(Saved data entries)
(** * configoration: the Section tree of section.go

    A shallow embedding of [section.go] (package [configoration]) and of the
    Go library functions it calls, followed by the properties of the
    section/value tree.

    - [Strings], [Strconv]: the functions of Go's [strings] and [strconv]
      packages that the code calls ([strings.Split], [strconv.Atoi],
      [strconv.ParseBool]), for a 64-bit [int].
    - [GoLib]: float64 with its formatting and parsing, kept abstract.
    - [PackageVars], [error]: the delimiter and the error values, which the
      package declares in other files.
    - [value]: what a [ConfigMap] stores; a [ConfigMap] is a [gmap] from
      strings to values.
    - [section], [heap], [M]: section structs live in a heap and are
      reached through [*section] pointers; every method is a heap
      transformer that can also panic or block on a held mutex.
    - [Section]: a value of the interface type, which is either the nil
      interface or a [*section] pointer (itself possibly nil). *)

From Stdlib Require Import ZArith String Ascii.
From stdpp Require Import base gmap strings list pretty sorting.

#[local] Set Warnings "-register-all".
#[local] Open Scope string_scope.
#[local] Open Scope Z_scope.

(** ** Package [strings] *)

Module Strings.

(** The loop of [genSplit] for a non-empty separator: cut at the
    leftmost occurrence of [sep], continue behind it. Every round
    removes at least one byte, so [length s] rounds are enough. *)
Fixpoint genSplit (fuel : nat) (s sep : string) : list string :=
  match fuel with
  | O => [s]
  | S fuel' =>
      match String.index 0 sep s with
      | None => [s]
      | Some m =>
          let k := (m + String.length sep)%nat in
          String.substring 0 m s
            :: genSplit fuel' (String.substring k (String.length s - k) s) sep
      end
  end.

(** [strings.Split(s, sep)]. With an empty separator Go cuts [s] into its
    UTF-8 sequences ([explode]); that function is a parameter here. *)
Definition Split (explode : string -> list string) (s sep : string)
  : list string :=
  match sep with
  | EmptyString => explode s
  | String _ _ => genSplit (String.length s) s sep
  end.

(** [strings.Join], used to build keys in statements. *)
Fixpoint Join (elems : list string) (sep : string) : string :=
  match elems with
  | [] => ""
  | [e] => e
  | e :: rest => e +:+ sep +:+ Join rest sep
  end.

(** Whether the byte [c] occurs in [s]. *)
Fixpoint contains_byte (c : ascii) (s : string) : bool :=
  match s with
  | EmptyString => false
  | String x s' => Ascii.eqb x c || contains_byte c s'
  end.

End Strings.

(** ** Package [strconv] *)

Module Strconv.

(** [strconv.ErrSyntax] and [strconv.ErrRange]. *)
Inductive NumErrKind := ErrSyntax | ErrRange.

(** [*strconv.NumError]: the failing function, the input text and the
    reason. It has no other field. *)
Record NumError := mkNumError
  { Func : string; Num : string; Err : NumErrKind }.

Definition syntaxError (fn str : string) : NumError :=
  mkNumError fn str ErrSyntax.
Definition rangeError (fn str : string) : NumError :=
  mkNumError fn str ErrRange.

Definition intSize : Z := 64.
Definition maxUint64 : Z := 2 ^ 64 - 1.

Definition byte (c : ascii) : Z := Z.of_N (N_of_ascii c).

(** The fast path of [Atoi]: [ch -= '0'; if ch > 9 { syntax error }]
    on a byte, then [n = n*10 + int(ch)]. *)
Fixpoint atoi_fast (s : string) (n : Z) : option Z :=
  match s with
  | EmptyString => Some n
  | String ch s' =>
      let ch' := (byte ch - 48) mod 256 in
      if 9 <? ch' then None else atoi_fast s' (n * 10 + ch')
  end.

==

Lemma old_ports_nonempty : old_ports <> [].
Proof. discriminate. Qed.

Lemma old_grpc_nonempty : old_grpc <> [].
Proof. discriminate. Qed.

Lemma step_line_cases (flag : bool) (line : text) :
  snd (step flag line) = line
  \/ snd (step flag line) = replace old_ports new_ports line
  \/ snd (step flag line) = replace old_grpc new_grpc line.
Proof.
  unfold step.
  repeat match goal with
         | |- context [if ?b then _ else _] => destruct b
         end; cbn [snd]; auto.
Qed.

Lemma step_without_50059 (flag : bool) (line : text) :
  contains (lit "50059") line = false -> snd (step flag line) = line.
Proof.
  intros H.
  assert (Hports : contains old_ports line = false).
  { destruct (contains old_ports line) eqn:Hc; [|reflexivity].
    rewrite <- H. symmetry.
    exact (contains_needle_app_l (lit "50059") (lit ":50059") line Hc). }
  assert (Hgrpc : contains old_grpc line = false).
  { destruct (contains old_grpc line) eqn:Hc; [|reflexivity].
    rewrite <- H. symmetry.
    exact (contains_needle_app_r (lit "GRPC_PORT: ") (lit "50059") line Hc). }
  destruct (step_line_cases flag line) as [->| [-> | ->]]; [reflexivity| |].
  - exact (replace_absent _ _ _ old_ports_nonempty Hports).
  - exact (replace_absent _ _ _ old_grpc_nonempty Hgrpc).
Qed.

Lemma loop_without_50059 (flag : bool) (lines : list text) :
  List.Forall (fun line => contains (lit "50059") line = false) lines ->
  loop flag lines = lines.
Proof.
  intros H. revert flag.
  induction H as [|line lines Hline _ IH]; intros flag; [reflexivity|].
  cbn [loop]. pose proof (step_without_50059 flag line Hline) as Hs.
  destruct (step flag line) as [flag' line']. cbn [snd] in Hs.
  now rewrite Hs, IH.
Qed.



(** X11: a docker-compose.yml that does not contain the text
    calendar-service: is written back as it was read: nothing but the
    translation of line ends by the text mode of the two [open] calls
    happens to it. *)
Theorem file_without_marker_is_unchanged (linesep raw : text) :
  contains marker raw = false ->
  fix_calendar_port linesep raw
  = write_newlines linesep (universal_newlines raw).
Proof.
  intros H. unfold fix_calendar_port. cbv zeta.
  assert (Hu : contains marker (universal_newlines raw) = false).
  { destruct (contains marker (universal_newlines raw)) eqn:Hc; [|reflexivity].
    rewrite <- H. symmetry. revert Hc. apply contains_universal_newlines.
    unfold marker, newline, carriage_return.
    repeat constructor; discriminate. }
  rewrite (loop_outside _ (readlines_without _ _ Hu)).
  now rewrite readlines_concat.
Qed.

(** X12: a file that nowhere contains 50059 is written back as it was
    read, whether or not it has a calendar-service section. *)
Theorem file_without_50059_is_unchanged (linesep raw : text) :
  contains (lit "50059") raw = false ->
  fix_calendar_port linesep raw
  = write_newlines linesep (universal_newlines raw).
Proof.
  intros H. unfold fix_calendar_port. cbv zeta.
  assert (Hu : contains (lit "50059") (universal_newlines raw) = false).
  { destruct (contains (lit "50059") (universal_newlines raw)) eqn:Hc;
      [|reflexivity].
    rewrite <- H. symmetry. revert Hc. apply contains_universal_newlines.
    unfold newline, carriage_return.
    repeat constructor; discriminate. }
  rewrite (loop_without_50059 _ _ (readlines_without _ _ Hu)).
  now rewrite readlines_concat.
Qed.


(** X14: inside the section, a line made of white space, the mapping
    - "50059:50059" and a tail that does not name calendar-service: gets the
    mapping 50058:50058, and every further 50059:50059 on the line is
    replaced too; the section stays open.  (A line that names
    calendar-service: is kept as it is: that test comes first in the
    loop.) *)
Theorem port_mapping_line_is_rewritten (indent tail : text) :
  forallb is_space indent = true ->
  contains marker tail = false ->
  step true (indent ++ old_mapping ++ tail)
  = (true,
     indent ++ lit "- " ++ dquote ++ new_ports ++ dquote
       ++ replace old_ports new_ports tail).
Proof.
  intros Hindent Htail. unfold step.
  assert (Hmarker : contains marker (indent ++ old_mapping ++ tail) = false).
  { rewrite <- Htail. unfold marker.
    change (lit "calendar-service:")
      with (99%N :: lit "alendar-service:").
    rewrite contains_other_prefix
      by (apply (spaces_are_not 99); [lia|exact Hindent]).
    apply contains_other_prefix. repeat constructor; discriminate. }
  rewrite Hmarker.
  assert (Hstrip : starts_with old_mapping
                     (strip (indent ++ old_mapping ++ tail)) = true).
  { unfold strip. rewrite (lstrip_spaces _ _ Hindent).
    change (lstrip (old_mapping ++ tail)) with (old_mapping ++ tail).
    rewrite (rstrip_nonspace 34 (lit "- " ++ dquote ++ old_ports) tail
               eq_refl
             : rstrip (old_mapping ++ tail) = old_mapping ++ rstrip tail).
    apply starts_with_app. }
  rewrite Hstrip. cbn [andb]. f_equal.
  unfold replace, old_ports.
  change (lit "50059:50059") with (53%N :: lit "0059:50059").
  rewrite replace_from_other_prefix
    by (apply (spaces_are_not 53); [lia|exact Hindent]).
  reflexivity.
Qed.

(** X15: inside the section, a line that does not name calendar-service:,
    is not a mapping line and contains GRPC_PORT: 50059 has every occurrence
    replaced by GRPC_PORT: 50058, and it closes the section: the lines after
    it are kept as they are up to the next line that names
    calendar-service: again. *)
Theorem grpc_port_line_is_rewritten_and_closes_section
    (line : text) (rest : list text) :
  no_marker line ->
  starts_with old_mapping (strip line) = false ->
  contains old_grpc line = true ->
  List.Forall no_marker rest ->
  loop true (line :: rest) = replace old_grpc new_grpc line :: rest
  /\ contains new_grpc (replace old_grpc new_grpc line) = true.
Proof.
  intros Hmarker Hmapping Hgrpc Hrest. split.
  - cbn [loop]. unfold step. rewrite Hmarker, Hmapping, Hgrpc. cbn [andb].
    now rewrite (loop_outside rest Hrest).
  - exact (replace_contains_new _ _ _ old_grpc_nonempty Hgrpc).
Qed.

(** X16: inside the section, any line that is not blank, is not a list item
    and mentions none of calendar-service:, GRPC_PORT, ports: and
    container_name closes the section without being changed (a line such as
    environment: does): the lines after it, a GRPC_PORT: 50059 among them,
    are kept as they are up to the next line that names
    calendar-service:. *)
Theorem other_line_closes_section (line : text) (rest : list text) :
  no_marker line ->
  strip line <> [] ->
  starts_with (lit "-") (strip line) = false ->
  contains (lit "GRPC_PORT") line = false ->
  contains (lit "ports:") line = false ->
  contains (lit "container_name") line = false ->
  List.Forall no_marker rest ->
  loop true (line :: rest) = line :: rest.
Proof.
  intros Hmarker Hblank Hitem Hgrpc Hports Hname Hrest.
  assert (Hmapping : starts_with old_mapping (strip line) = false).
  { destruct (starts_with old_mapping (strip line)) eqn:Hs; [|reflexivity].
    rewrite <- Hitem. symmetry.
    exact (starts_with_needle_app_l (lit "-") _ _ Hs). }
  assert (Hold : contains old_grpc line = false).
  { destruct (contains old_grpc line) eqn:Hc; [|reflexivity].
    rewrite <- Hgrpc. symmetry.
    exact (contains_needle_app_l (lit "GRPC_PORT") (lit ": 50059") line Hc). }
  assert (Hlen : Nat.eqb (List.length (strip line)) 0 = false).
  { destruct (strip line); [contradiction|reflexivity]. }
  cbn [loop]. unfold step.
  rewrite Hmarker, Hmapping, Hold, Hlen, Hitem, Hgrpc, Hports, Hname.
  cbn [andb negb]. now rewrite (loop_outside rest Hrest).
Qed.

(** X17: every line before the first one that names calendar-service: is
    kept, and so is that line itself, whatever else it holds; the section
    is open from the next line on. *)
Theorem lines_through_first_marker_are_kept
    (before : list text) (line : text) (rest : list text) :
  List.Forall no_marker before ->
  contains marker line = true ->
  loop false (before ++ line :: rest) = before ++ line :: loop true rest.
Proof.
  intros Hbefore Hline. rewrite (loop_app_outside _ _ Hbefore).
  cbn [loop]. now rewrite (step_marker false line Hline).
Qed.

## WORK REQUIRED
Set down, unchanged, only those lines above that fall between the line with "old_ports line) eqn:Hc; [|reflexivity]." and the line with "raw)) eqn:Hc; [|reflexivity].", the two end lines included.

## RESULT FOR THIS TASK
  { destruct (contains old_ports line) eqn:Hc; [|reflexivity].
    rewrite <- H. symmetry.
    exact (contains_needle_app_l (lit "50059") (lit ":50059") line Hc). }
  assert (Hgrpc : contains old_grpc line = false).
  { destruct (contains old_grpc line) eqn:Hc; [|reflexivity].
    rewrite <- H. symmetry.
    exact (contains_needle_app_r (lit "GRPC_PORT: ") (lit "50059") line Hc). }
  destruct (step_line_cases flag line) as [->| [-> | ->]]; [reflexivity| |].
  - exact (replace_absent _ _ _ old_ports_nonempty Hports).
  - exact (replace_absent _ _ _ old_grpc_nonempty Hgrpc).
Qed.

Lemma loop_without_50059 (flag : bool) (lines : list text) :
  List.Forall (fun line => contains (lit "50059") line = false) lines ->
  loop flag lines = lines.
Proof.
  intros H. revert flag.
  induction H as [|line lines Hline _ IH]; intros flag; [reflexivity|].
  cbn [loop]. pose proof (step_without_50059 flag line Hline) as Hs.
  destruct (step flag line) as [flag' line']. cbn [snd] in Hs.
  now rewrite Hs, IH.
Qed.



(** X11: a docker-compose.yml that does not contain the text
    calendar-service: is written back as it was read: nothing but the
    translation of line ends by the text mode of the two [open] calls
    happens to it. *)
Theorem file_without_marker_is_unchanged (linesep raw : text) :
  contains marker raw = false ->
  fix_calendar_port linesep raw
  = write_newlines linesep (universal_newlines raw).
Proof.
  intros H. unfold fix_calendar_port. cbv zeta.
  assert (Hu : contains marker (universal_newlines raw) = false).
  { destruct (contains marker (universal_newlines raw)) eqn:Hc; [|reflexivity].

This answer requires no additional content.